Innovative acquisition is the oxymoron that should drive needed change in government buying circles. Value and relevance to meet critical needs drives innovation and the ambition to be out in front of the threat, not behind it.

By Beverly Mowery Cooper and Sandra Jontz

Innovative acquisition is the oxymoron that should drive needed change in government buying circles. Value and relevance to meet critical needs drives innovation and the ambition to be out in front of the threat, not behind it. But innovation also demands risk, and to gain ground, experts must tweak the notoriously risk-adverse government’s acquisition process that plays a central role in making technological progress possible. A key issue is where the right amount of risk can intersect with the rewards of innovation.

Researchers, military leaders, academics, acquisition professionals and industry personnel all face challenges in inspiring innovation. Regardless of the roles, their overall goal is to transition new ideas into products that support the mission. Communication that enables sharing of ideas also facilitates collaboration and leads to innovation. 

During the AFCEA International/George Mason University Critical Issues in C4I symposium in May, experts acknowledged innovation is essential, but they also agreed that it takes risk to advance. Fail fast and fail cheap are not as simple as they sound unless there is cultural acceptance.

One of the most important elements of innovation is creating an atmosphere where employees have “the freedom to fail,” said Vint Cerf, touted as one of the “fathers of the Internet” and now vice president and chief Internet evangelist for Google. “I can tell you at Google, we are given that freedom.
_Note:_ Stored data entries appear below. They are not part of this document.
(* ===== verification/StampInv.v ===== *)
(** * Timestamps of initiations only grow

    A peer remembers the timestamp of the last initiation it accepted
    ([lastTimestamp]).  No handler of the device lowers it, so an initiation that
    was accepted once, or one that is older, is never accepted again. *)

From stdpp Require Import base numbers list gmap.
From Stdlib Require Import ZArith Lia.
From S2P Require Import Prelude GoStrings NoiseTypes Crypto Replay RateLimiter Tai64n AllowedIPs NetIP Obf DeviceTypes Messages Noise NoiseRun NoiseInv NoiseKeys Timers Cookie Packet PacketThm Send Receive Lifecycle Stable KeysInv NonceInv Uapi UapiThm Events.

(** ** The order of timestamps *)

Lemma bytesCompare_eq a b : bytesCompare a b = Eq -> a = b.
Proof.
  revert b. induction a as [|x a IH]; intros [|y b]; cbn; try done.
  destruct (Z.compare_spec x y) as [->|?|?]; try done. intros H. by rewrite (IH b).
Qed.

Lemma bytesCompare_trans a b c : bytesCompare a b = Gt -> bytesCompare b c = Gt -> bytesCompare a c = Gt.
Proof.
  revert b c. induction a as [|x a IH]; intros [|y b] [|z c]; cbn [bytesCompare]; try done.
  destruct (x ?= y) eqn:E1, (y ?= z) eqn:E2, (x ?= z) eqn:E3; try done;
    rewrite ?Z.compare_eq_iff, ?Z.compare_lt_iff, ?Z.compare_gt_iff in *; try lia; eauto.
Qed.

Lemma tai64nAfter_trans a b c : tai64nAfter a b = true -> tai64nAfter b c = true -> tai64nAfter a c = true.
Proof.
  unfold tai64nAfter. destruct (bytesCompare a b) eqn:E1; try done. destruct (bytesCompare b c) eqn:E2; try done.
  intros _ _. by rewrite (bytesCompare_trans a b c).
Qed.

Lemma tai64nAfter_irrefl a : tai64nAfter a a = false.
Proof. unfold tai64nAfter. by rewrite bytesCompare_refl. Qed.

Lemma bytesCompare_flip a b : bytesCompare a b = CompOpp (bytesCompare b a).
Proof.
  revert b. induction a as [|x a IH]; intros [|y b]; cbn; try done.
  rewrite (Z.compare_antisym y x). destruct (y ?= x) eqn:E; cbn; [apply IH|done..].
Qed.

(** [a] is [b] or before it. *)
Definition stampLe (a b : list Z) : Prop := a = b \/ tai64nAfter b a = true.

#[global] Instance stampLe_preorder : PreOrder stampLe.
Proof.
  split; [by left|]. intros a b c [->|H1] [->|H2]; [by left|by right|by right|]. right. by apply (tai64nAfter_trans c b a).
Qed.

Lemma stampLe_after a b c : stampLe a b -> tai64nAfter c b = true -> tai64nAfter c a = true.
Proof. intros [->|H] Hc; [done|by apply (tai64nAfter_trans c b a)]. Qed.

Lemma tai64nAfter_false a b : tai64nAfter a b = false -> stampLe a b.
Proof.
  unfold stampLe, tai64nAfter. rewrite (bytesCompare_flip b a).
  destruct (bytesCompare a b) eqn:E; cbn; [left; by apply bytesCompare_eq|by right|done].
Qed.

(** ** The relation *)

Definition stampStep (d d' : Device) : Prop :=
  forall p, stampLe (lastTimestamp (hsOf d p)) (lastTimestamp (hsOf d' p)).
Definition sameStamps (d d' : Device) : Prop := forall p, lastTimestamp (hsOf d' p) = lastTimestamp (hsOf d p).

#[global] Instance stampStep_preorder : PreOrder stampStep.
Proof. split; [by intros d p|]. intros d1 d2 d3 H1 H2 p. etransitivity; [apply H1|apply H2]. Qed.
#[global] Instance sameStamps_preorder : PreOrder sameStamps.
Proof. split; [by intros d p|]. intros d1 d2 d3 H1 H2 p. by rewrite H2, H1. Qed.

Lemma same_step d d' : sameStamps d d' -> stampStep d d'.
Proof. intros H p. by rewrite H. Qed.

Lemma same_frame d d' : peerStore d' = peerStore d -> sameStamps d d'.
Proof. intros H p. unfold hsOf, peerOf. by rewrite H. Qed.

Lemma same_modPeer p f d :
  (forall P, lastTimestamp (handshake (f P)) = lastTimestamp (handshake P)) -> sameStamps d (modPeer p f d).
Proof.
  intros H q. unfold hsOf. rewrite peerOf_modPeer. destruct (decide (q = p)) as [->|]; [apply H|done].
Qed.

Ltac solve_stamps :=
  first [ reflexivity | apply same_frame; reflexivity | apply same_modPeer; intros ?; reflexivity ].

(** Undoes the last change of the right side. *)
Ltac before_last :=
  match goal with
  | |- sameStamps _ (modHandshake _ _ ?x) => transitivity x; [|solve_stamps]
  | |- sameStamps _ (modPeer _ _ ?x) => transitivity x; [|solve_stamps]
  | |- sameStamps _ (update _ ?x) => transitivity x; [|solve_stamps]
  end.

Section Stamps.
Context `{C : Crypto} `{N : Entropy} `{B : Bind}.

Lemma newIndexLoop_stamps fuel p d : sameStamps d (newIndexLoop fuel p d).2.
Proof.
  apply same_frame. revert d. induction fuel as [|fuel IH]; intros d; cbn [newIndexLoop]; [done|].
  assert (H : peerStore (randWord d).2 = peerStore d) by done. destruct (randWord d) as [x d1]. cbn [snd] in H.
  destruct (indexTable d1 !! x); [by rewrite IH|done].
Qed.

Ltac kb := apply keeps_bind; [apply _| |intros ?].
Ltac ksimple := first [ apply keeps_mod; intros ?; solve_stamps
                      | by apply (gets_keeps sameStamps)
                      | apply liftD_keeps; intros ?; solve_stamps
                      | intros ?; apply newIndexLoop_stamps
                      | match goal with |- context [orErr ?o _] => destruct o; intros ?; reflexivity end
                      | intros ?; reflexivity ].

Lemma CreateMessageInitiation_stamps p : keeps sameStamps (CreateMessageInitiation p).
Proof.
  unfold CreateMessageInitiation. do 7 (kb; [ksimple|]). cbv zeta. do 4 (kb; [ksimple|]). destruct (KDF2 _ _) as [ck key].
  do 4 (kb; [ksimple|]). destruct (isZero _); [ksimple|]. destruct (KDF2 _ _) as [ck' key'].
  do 8 (kb; [ksimple|]). ksimple.
Qed.

Lemma CreateMessageResponse_stamps p : keeps sameStamps (CreateMessageResponse p).
Proof.
  unfold CreateMessageResponse. kb; [ksimple|]. destruct (negb _); [ksimple|].
  do 8 (kb; [ksimple|]). cbv zeta. do 7 (kb; [ksimple|]).
  destruct (KDF3 _ _) as [[ck tau] key]. do 5 (kb; [ksimple|]). ksimple.
Qed.

Lemma DeleteKeypair_stamps o d : sameStamps d (DeleteKeypair o d).
Proof. apply same_frame. by destruct o. Qed.

Lemma setKeypairs_stamps p f d : sameStamps d (setKeypairs p f d).
Proof. solve_stamps. Qed.

(** Peels deletions of indices and changes of slots off the right side. *)
Ltac peel_slots :=
  repeat (etransitivity; [|apply setKeypairs_stamps] || (etransitivity; [|apply DeleteKeypair_stamps])); try reflexivity.

Lemma rotateKeypairs_stamps p k init d : sameStamps d (rotateKeypairs p k init d).
Proof. unfold rotateKeypairs. destruct init; [destruct (next _)|]; peel_slots. Qed.

Lemma BeginSymmetricSession_stamps p : keeps sameStamps (BeginSymmetricSession p).
Proof.
  intros d. unfold BeginSymmetricSession. destruct (sessionKeys _) as [[[sk rk] init]|]; [|reflexivity]. cbn [snd].
  etransitivity; [|apply rotateKeypairs_stamps]. before_last.
  match goal with |- context [SwapIndexForKeypair ?i ?k ?x] => transitivity x;
    [|apply same_frame; unfold SwapIndexForKeypair; by destruct (indexTable _ !! _)] end.
  before_last. solve_stamps.
Qed.

(** The timestamp a peer remembers after the update of a handshake. *)
Lemma updateInitiation_stamp p ts hash ck sender eph d q :
  lastTimestamp (hsOf (updateInitiation p ts hash ck sender eph d) q) =
    if decide (q = p) then if tai64nAfter ts (lastTimestamp (hsOf d p)) then ts else lastTimestamp (hsOf d p)
    else lastTimestamp (hsOf d q).
Proof.
  unfold updateInitiation. rewrite hsOf_modHandshake. destruct (decide (q = p)) as [->|]; [|done]. cbv zeta.
  set (h := hsOf d p).
  match goal with |- context [tai64nAfter ts (lastTimestamp ?x)] =>
    replace (lastTimestamp x) with (lastTimestamp h) by (subst h; reflexivity) end.
  by destruct (tai64nAfter ts (lastTimestamp h)); destruct (_ <? now d).
Qed.

(** After its update no timestamp up to that of the message is new. *)
Lemma updateInitiation_after p ts hash ck sender eph d ts' :
  tai64nAfter ts' ts = false -> tai64nAfter ts' (lastTimestamp (hsOf (updateInitiation p ts hash ck sender eph d) p)) = false.
Proof.
  intros H. rewrite updateInitiation_stamp, decide_True by done. destruct (tai64nAfter ts _) eqn:E; [done|].
  apply not_true_is_false. intros E'. pose proof (stampLe_after _ _ _ (tai64nAfter_false _ _ E) E'). congruence.
Qed.

Lemma updateInitiation_stamps p ts hash ck sender eph d : stampStep d (updateInitiation p ts hash ck sender eph d).
Proof.
  intros q. rewrite updateInitiation_stamp. destruct (decide (q = p)) as [->|]; [|reflexivity].
  destruct (tai64nAfter ts _) eqn:E; [by right|reflexivity].
Qed.

Lemma NewPeer_stamps pk : keeps sameStamps (NewPeer pk).
Proof.
  intros d. unfold NewPeer. destruct (isClosed d); [reflexivity|]. destruct (_ <=? _)%nat; [reflexivity|].
  destruct (bool_decide _); [reflexivity|]. cbn [snd]. set (p := base.fresh _). set (P := _ <| handshake ::= _ |>).
  transitivity (setPeer p P d).
  - intros q. unfold hsOf. rewrite peerOf_setPeer. destruct (decide (q = p)) as [->|]; [|done].
    assert (E : peerOf d p = zeroPeer).
    { unfold peerOf. replace (peerStore d !! p) with (@None Peer); [done|]. symmetry. apply not_elem_of_dom, is_fresh. }
    by rewrite E.
  - transitivity (timersInit p (setPeer p P d)); solve_stamps.
Qed.

Lemma assignNonces_store p k es d : peerStore (assignNonces p k es d).2 = peerStore d.
Proof.
  revert d. induction es as [|e es IH]; intros d; cbn [assignNonces]; [done|].
  set (d1 := modKeypair k _ d). destruct (_ <=? _).
  - set (d2 := modKeypair k (fun kp => kp <| sendNonce := RejectAfterMessages |>) d1).
    specialize (IH d2). by destruct (assignNonces p k es d2) as [[kept ooo] d3].
  - specialize (IH d1). by destruct (assignNonces p k es d1) as [[kept ooo] d3].
Qed.

#[export] Instance stamp_stable : Stable stampStep.
Proof.
  split.
  - apply _.
  - intros d d' H. apply same_step. exact (sc_stamp _ _ H).
  - intros p d. apply same_step, CreateMessageInitiation_stamps.
  - intros p d. apply same_step, CreateMessageResponse_stamps.
  - apply updateInitiation_stamps.
  - intros hp hash ck sender d. apply same_step. unfold updateResponse. solve_stamps.
  - intros p d. apply same_step, BeginSymmetricSession_stamps.
  - intros p k d. apply same_step. unfold ReceivedWithKeypair. destruct (negb _); [reflexivity|]. cbn [snd]. peel_slots.
  - intros p d. apply same_step. unfold clearKeypairs. peel_slots.
  - intros p d. apply same_step. unfold clearHandshake. before_last. solve_stamps.
  - intros o d. apply same_step. destruct o; solve_stamps.
  - intros k c d. apply same_step. unfold validateCounter. destruct (ValidateCounter _ _ _) as [ok f]. solve_stamps.
  - intros p k es d kept ooo d1 d2 E Hc.
    assert (H : sameStamps d d2).
    { transitivity d1; [|exact (sc_stamp _ _ Hc)]. apply same_frame. pose proof (assignNonces_store p k es d) as H.
      by rewrite E in H. }
    split; [by apply same_step|]. apply same_step. etransitivity; [exact H|]. unfold enqueueOutbound.
    destruct (isRunning _); [|reflexivity]. before_last. solve_stamps.
  - intros d d'. unfold encryptionStep. destruct (encryptionQ d) as [|c q]; [done|]. set (d0 := d <| encryptionQ := q |>).
    pose proof (encryptAll_core (elems (outContainer d c)) d0) as H. destruct (encryptAll _ d0) as [es' d1].
    intros [= <-]. apply same_step. transitivity d0; [solve_stamps|]. etransitivity; [exact (sc_stamp _ _ H)|solve_stamps].
  - intros c d _. apply same_step. solve_stamps.
  - intros pk d. apply same_step, NewPeer_stamps.
Qed.

#[export] Instance stamp_stable_io : StableIO stampStep.
Proof. split; [apply _|..]; intros f d; by apply same_step, same_frame. Qed.

#[export] Instance stamp_stable_state : StableState stampStep.
Proof. apply StableState_set; [apply _|]. intros s d. by apply same_step, same_frame. Qed.

Lemma merge_stamps i d : stampStep d (mergeWithDevice i d).2.
Proof. apply same_step, same_frame. unfold mergeWithDevice. destruct (negb _); [done|]. by destruct (_ && _). Qed.

Lemma reachable_stamps d d' : reachable d d' -> stampStep d d'.
Proof. apply reachable_stable; [apply _|]. intros conf d1. apply IpcSet_stable; [apply _|apply merge_stamps]. Qed.

(** C8: the replay protection of handshakes.  A worker takes an initiation of a peer
    ([updateInitiation], the second section of [ConsumeMessageInitiation], run in any
    state [d]).  From then on every check of an initiation of that peer with a
    timestamp that is not later fails, in every state the device reaches: through
    handshakes, configurations, restarts of the peer, ups and downs, and whatever
    other workers are doing.  So one message is taken again only by workers that
    had checked it before, and the timestamp the peer remembers stays at least [ts].
    The peer is the object: removed and added again it is a new one. *)
Theorem initiations_not_replayed p ts hash ck sender eph d d' msg' ts' hash' ck' :
  reachable (updateInitiation p ts hash ck sender eph d) d' ->
  openInitiation d' msg' = Some (p, ts', hash', ck') -> tai64nAfter ts' ts = false ->
  checkInitiation msg' d' = None /\ ConsumeMessageInitiation msg' d' = (None, d') /\
  stampLe ts (lastTimestamp (hsOf d' p)).
Proof.
  intros Hr Ho Ha. pose proof (reachable_stamps _ _ Hr p) as H.
  assert (Hts : stampLe ts (lastTimestamp (hsOf d' p))).
  { etransitivity; [|exact H]. apply tai64nAfter_false, updateInitiation_after, tai64nAfter_irrefl. }
  assert (E : checkInitiation msg' d' = None); [|by unfold ConsumeMessageInitiation; rewrite E].
  unfold checkInitiation. rewrite Ho. cbn.
  destruct (tai64nAfter ts' (lastTimestamp (hsOf d' p))) eqn:E'; cbn [negb]; [|done]. exfalso.
  pose proof (stampLe_after _ _ _ Hts E'). congruence.
Qed.
End Stamps.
However, there is a price to pay. We have to shoot as high as possible. Shoot for the moon, and even if you don’t get the moon shot, you may get something that’s actually more useful.” Cerf recognized the difficulty within the military environment of recommending a freedom to fail notion, but he offered that in the research and development arena “you learn a lot more from failures than you do from success” and recommended leaders fold the adaptation idea into the command, control, communications, computer and intelligence (C4I) environment. 

Lt. Gen. Arnold W. Bunch Jr., USAF, military deputy, Office of the Assistant Secretary of the Air Force for Acquisition, echoed the sentiment about the lessons learned from failure—an approach that takes on graver importance in the military because it could mean losing a war, he said. “If we have program managers taking educated and informed risk, and they fail, senior leadership has to support them. I am not talking about taking wild risks, but if we fire the person who fails after taking a well thought-out risk, others are not going to come forward with anything innovative.

“We need to see if ideas work before we throw a lot of money at them,” advised the general, who says the Air Force must incentivize non-traditional companies to compete to cause behavioral changes. “We have to get over the hurdle that makes it too slow and onerous to do business with us.”

Staying ahead with technology is essential because anything of importance has been digitized by now, Gen. Bunch offered. Forecasting the future of innovation requires identifying trends and analyzing data at many levels.

Bob Gourley, co-founder of Cognitio, has coined the term “cambric” to illustrate the seven technologies that, when put together, will disrupt humanity. At the symposium, he explained that cambric stands for cloud computing, artificial intelligence, mobility, big data, robotics, the Internet of Things and cybersecurity. The trends hold great potential for a “great world” if well engineered and administered—from improved health care to law enforcement and military operations. “But, we have to be realistic too,” Gourley said. “There are serious risks in all this stuff that requires us to pause and think. Are we going to live in a world with increased risk to privacy? Are we going to make it easier for white-collar criminals … to steal financial information? What about job displacement? We owe it to all ourselves to have that discussion.”

The physical and virtual worlds are converging. The cyberspace domain and information environment are converging, said Lt. Gen. Rhett Hernandez, USA (Ret.), who serves as West Point Cyber chairman to the Army Cyber Institute and is president of CyberLens LLC. He was the first commander of the Army Cyber Command.

Incident response, not prevention, drives today’s cyberspace activity. “We have given up on stopping it,” Gen. Hernandez said. “We need to change that mindset to one where we know we are not going to stop it all, but we will invest in innovation to protect.” Defenders must make the threat up its game, he explained. “The more expensive it is for the threat to obtain incremental benefits, the more the threat is reduced.”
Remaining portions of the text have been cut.